Возвращаясь из магазина, Борис Фомич осторожно открыл замки и растворил дверь квартиры. По особенному лоску ковра, лежавшего в гостиной, заключил, что жена его, Маша, уж прошлась по комнатам с пылесосом и теперь на кухне готовит завтрак.
— Машенька, а я тебе сливок принес, — объявил Борис Фомич из прихожей. И прислушался, но ответа жены не последовало. Или она не слышала, или слышала, да не хотела отвечать, ждала, когда муж принесет покупки на кухню.
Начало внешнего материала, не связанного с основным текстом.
(** * KittenNote pairing-and-sync engine: a shallow embedding of
      [src/js/sync.js] (class [SyncManager]), of the part of
      [src/js/database.js] it calls and of the drag and drop of
      [src/js/settings.js] (class [DirectoryTree]), with the properties of
      the specification stated and settled against that embedding.

    Conventions.
    - A JavaScript string is a [string]; [length] and [slice] count its
      characters the way the source counts UTF-16 code units.
    - A value produced by [JSON.parse] is a [json]; an object is a finite
      map from property names to values, so that two objects are equal
      exactly when they are deep-equal up to the order of their fields.
      A property that is absent reads as [undefined], that is [None].
    - Numbers are the integers the payloads carry ([sdpMLineIndex],
      [order], chunk indices, clock readings in milliseconds).
    - Mutable fields of the manager become fields of a record that every
      operation takes and returns. *)

From stdpp Require Import gmap strings list fin_maps sorting.
From Stdlib Require Import ZArith Lia Ascii.
From Stdlib Require DecimalString DecimalNat.

Set Warnings "-register-all".

(* ===================================================================== *)
(** * JSON values                                                          *)
(* ===================================================================== *)

Module Json.

Inductive json : Type :=
  | JNull
  | JBool (b : bool)
  | JNum (n : Z)
  | JStr (s : string)
  | JArr (items : list json)
  | JObj (fields : gmap string json).

(** ToBoolean: [null], [false], [0] and [''] are falsy; every array and
    every object is truthy. *)
Definition truthy (v : json) : bool :=
  match v with
  | JNull => false
  | JBool b => b
  | JNum n => negb (n =? 0)%Z
  | JStr s => negb (String.eqb s "")
  | JArr _ | JObj _ => true
  end.

(** [o.k] for a value [o]: [undefined] when [o] is not an object or has
    no such property. *)
Definition prop (k : string) (v : json) : option json :=
  match v with
  | JObj m => m !! k
  | _ => None
  end.

(** [a || d] where [a] is a property read. *)
Definition or_else (a : option json) (d : json) : json :=
  match a with
  | Some v => if truthy v then v else d
  | None => d
  end.

(** [a ?? d] where [a] is a property read. *)
Definition nullish (a : option json) (d : json) : json :=
  match a with
  | Some JNull | None => d
  | Some v => v
  end.

(** Induction through arrays; the fields of an object are not visited. *)
Lemma json_array_ind (P : json → Prop) :
  P JNull → (∀ b, P (JBool b)) → (∀ n, P (JNum n)) → (∀ s, P (JStr s)) →
  (∀ l, Forall P l → P (JArr l)) → (∀ m, P (JObj m)) →
  ∀ v, P v.
Proof.
  intros Hnull Hbool Hnum Hstr Harr Hobj.
  fix IH 1. intros [ | b | n | s | l | m ].
  - exact Hnull.
  - apply Hbool.
  - apply Hnum.
  - apply Hstr.
  - apply Harr. induction l as [ | x l IHl ]; constructor; [ apply IH | exact IHl ].
  - apply Hobj.
Qed.

End Json.

(* ===================================================================== *)
(** * SignalingCodec: compaction of the session description              *)
(* ===================================================================== *)

Module SignalingCodec.
Import Json.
Каждая семья живет по–своему: Каиров Борис Фомич и Мария Павловна Березкина живут скучновато. Будь у них квартира поменьше, а семья побольше, они бы, может быть, жили по–иному. Но квартира у них большая — из четырех комнат: трех больших и одной маленькой, для домашней работницы. Однако домашней работницы нет: то ли сам Борис Фомич не стремится её иметь, то ли супруга его, Мария Павловна, не нуждается в помощи. Впрочем, давно — может быть, два, а может, три года назад — Каиров предложил Марии нанять работницу, но Мария Павловна равнодушно встретила предложение мужа. «Не надо. Вот Василька возьмут в детский садик, нам и не нужна будет работница», — сказала тогда Мария. И Борис Фомич ускорил хлопоты по устройству Василька в детский садик, да ещё в загородный, недельный. С тех пор супруги и живут одни в большой профессорской квартире.
Каировы живут в девятиэтажном Доме учёных, в центральном районе Степнянска. В комнатах и на кухне все сияет чистотой и порядком. Борис Фомич часто говаривает: «Нигде я так полно и так целебно не отдыхаю, как в своей собственной квартире. Вот уж не понимаю людей, которые рвутся в санаторий».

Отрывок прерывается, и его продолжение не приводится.